━━━━━ DATA FOR PROCESSING
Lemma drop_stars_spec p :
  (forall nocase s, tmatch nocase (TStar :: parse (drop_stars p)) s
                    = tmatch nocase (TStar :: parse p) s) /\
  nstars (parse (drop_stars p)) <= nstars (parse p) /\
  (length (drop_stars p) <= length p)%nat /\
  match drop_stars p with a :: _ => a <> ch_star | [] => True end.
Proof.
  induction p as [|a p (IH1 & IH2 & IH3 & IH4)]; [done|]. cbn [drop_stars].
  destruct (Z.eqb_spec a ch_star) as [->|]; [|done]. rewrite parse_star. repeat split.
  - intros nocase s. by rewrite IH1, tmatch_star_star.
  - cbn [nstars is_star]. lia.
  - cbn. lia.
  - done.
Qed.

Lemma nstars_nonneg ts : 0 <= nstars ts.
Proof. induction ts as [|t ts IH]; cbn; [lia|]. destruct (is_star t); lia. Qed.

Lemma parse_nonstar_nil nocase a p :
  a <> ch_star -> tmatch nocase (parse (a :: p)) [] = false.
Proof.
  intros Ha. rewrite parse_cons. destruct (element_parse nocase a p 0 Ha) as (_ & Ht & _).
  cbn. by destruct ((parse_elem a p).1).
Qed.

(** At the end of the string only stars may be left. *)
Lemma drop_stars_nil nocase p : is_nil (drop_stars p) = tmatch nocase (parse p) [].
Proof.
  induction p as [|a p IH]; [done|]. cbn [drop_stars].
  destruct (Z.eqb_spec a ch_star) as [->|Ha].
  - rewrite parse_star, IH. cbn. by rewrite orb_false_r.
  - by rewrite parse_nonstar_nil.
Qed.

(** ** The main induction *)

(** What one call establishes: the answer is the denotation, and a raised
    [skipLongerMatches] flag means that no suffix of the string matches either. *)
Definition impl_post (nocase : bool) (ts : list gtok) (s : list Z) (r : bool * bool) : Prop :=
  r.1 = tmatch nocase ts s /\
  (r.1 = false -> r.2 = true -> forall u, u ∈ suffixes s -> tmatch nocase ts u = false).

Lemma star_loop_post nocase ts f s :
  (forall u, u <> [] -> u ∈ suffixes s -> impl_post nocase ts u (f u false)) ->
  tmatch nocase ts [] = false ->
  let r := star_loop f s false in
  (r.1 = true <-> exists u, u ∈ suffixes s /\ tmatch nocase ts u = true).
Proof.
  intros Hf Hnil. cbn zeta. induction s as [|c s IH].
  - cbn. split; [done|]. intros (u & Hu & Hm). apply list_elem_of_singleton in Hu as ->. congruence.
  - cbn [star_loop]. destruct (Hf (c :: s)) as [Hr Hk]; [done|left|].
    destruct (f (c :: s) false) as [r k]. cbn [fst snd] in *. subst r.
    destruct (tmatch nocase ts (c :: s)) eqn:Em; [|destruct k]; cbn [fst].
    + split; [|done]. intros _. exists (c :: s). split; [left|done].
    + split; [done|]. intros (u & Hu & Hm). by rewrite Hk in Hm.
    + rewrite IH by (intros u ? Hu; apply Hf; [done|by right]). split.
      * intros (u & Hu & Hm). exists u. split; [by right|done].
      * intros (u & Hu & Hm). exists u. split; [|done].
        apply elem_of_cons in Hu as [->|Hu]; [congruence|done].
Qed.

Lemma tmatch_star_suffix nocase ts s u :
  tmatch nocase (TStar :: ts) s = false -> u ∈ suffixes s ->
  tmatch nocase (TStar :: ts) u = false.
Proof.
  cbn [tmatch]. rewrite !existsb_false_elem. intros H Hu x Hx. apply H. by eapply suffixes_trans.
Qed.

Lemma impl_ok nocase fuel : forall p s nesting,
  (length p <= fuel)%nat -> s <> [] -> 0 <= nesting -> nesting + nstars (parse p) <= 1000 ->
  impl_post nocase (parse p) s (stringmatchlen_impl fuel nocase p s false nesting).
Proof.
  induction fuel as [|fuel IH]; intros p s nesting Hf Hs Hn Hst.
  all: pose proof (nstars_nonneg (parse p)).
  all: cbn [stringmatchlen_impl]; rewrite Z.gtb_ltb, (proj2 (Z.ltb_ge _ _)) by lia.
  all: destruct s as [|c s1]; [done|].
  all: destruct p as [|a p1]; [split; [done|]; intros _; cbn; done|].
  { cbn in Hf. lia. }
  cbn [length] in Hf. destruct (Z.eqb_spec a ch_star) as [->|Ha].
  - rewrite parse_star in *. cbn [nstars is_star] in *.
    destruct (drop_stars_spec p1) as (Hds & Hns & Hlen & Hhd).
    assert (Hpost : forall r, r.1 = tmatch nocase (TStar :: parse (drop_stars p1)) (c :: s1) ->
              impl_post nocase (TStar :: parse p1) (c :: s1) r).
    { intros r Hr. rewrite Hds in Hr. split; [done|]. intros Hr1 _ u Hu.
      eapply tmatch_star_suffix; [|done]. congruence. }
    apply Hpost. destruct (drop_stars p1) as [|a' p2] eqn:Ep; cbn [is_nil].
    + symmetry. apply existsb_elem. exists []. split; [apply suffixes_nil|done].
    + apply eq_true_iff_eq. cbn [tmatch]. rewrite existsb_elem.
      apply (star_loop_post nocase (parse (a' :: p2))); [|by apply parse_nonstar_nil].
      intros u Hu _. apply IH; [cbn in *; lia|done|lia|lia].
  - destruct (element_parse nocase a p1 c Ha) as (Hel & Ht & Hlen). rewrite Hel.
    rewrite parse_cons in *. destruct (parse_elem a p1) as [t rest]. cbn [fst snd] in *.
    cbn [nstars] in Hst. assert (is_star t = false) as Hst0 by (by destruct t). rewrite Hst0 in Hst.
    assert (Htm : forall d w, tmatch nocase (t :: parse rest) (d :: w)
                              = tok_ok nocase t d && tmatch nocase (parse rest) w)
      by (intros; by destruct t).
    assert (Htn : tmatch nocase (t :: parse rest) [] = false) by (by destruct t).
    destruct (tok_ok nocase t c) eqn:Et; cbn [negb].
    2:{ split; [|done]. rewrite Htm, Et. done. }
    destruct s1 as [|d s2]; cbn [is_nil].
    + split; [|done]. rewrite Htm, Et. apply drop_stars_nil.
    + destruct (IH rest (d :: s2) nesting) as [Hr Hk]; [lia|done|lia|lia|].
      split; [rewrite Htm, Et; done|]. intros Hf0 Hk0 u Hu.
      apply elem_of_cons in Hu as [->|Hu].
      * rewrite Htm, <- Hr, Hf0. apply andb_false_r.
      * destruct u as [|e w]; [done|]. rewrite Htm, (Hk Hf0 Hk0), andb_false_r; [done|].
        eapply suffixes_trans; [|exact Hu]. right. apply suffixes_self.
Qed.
━━━━━━━━━━
━━━━━ DATA FOR PROCESSING
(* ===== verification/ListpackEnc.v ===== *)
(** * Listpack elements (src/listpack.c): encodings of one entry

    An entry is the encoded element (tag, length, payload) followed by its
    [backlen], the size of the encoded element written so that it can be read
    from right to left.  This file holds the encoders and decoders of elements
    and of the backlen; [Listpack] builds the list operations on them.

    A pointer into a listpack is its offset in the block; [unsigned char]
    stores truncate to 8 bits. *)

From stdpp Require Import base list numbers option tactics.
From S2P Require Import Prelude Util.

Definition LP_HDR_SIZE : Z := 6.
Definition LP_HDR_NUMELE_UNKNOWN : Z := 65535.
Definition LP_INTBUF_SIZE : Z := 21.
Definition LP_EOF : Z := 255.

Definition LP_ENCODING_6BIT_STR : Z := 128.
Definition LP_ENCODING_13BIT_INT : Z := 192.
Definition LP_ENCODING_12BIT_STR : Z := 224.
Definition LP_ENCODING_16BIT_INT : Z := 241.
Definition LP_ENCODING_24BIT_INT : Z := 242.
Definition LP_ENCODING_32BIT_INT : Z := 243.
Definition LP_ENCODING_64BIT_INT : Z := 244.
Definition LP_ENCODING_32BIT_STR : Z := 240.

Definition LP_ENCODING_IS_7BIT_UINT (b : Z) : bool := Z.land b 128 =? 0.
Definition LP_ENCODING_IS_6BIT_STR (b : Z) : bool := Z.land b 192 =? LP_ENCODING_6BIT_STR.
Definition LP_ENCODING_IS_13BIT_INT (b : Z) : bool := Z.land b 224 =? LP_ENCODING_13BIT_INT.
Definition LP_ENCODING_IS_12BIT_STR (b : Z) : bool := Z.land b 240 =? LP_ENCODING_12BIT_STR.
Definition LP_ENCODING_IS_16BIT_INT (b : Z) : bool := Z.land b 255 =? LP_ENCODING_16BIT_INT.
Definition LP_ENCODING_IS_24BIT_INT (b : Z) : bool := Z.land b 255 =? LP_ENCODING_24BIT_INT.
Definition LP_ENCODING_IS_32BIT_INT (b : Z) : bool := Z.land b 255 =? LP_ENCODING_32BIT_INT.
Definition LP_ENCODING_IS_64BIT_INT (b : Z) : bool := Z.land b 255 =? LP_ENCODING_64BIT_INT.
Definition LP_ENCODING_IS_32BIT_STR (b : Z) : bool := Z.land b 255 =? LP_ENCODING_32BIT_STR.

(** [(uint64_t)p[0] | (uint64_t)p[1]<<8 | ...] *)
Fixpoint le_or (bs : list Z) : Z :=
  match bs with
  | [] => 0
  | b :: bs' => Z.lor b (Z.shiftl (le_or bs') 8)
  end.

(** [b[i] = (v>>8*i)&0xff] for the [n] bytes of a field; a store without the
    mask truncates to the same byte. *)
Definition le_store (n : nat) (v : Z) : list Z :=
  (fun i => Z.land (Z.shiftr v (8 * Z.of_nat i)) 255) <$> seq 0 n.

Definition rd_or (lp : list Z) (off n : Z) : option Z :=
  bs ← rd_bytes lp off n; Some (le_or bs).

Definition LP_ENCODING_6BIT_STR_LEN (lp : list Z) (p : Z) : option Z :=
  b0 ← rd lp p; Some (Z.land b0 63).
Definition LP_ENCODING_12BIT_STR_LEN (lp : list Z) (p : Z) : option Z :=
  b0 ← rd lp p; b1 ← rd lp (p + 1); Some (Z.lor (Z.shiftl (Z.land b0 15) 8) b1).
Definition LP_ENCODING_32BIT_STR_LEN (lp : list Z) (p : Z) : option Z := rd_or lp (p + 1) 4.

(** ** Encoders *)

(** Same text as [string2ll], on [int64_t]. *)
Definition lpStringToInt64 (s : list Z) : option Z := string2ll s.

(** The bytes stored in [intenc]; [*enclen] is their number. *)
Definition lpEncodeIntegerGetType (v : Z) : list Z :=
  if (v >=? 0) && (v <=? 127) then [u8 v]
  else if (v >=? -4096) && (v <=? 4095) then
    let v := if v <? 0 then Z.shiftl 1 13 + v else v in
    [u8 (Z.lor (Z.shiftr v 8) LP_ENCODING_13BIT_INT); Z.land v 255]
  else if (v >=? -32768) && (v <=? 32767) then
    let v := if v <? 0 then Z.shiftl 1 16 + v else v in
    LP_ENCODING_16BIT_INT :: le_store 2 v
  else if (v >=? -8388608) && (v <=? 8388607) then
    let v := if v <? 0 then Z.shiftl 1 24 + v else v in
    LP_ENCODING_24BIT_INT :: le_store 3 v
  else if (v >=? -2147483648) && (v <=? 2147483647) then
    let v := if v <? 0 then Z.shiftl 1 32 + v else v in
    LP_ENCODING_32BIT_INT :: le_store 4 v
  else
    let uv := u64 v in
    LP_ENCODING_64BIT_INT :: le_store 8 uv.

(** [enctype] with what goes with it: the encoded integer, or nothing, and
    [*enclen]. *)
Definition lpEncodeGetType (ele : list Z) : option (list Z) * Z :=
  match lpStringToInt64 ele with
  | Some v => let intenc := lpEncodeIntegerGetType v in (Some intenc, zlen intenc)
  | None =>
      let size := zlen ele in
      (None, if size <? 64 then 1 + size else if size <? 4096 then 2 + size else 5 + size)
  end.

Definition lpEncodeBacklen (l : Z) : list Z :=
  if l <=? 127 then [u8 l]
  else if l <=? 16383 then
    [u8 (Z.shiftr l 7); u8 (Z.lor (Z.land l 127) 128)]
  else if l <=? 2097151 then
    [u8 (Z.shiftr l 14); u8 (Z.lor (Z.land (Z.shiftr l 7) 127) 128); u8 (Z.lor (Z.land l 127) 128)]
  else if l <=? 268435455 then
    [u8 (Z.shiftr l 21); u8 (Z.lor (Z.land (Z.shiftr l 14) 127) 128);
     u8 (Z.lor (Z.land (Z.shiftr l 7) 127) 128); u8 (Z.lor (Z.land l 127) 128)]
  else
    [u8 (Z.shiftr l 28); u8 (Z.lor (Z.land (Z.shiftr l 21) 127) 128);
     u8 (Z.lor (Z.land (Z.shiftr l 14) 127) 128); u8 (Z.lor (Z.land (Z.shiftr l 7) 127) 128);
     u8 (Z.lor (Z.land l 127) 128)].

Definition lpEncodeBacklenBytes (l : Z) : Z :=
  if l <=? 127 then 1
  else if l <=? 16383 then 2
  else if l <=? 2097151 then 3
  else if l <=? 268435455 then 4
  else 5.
━━━━━━━━━━
● WHAT YOU NEED TO DO
Search the records for the string "shiftl", and copy every line that holds it.

● SOLVED EXERCISE
  | b :: bs' => Z.lor b (Z.shiftl (le_or bs') 8)
  b0 ← rd lp p; b1 ← rd lp (p + 1); Some (Z.lor (Z.shiftl (Z.land b0 15) 8) b1).
    let v := if v <? 0 then Z.shiftl 1 13 + v else v in
    let v := if v <? 0 then Z.shiftl 1 16 + v else v in
    let v := if v <? 0 then Z.shiftl 1 24 + v else v in
    let v := if v <? 0 then Z.shiftl 1 32 + v else v in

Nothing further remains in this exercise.